* **YOUR ASSIGNMENT**:
Determine the count of lines containing "VDict" in the entries below and return only that figure.

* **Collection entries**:

──────────

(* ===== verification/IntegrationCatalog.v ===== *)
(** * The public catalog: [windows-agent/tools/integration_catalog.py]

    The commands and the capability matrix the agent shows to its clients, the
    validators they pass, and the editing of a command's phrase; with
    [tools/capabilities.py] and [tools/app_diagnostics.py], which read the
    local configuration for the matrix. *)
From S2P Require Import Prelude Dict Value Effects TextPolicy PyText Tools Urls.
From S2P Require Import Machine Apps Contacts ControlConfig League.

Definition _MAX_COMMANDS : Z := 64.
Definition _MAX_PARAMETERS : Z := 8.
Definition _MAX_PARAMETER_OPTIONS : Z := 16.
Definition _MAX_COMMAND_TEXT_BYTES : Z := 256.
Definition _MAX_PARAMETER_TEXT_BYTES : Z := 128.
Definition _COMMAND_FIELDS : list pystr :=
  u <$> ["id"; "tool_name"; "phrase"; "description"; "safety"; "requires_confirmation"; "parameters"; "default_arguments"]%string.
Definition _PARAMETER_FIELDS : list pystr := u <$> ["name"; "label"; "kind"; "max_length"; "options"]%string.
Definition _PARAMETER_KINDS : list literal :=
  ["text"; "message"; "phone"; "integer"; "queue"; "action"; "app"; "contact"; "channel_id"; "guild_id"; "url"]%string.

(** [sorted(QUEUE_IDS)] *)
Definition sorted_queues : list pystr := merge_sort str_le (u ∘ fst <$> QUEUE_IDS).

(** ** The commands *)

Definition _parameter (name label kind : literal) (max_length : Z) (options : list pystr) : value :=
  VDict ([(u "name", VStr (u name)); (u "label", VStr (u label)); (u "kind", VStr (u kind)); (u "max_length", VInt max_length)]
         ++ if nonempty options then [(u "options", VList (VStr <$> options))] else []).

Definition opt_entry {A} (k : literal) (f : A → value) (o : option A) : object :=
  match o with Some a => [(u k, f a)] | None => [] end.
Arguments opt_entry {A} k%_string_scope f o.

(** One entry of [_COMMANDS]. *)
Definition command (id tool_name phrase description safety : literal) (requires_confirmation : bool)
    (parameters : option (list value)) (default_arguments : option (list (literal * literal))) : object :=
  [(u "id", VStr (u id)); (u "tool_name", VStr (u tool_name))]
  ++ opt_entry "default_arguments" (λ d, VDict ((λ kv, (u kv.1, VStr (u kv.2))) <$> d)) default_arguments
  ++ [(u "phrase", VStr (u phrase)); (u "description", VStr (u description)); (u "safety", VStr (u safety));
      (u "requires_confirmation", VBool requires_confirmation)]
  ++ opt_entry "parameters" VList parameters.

──────────

* **SOLUTION FOR THIS TASK**:
2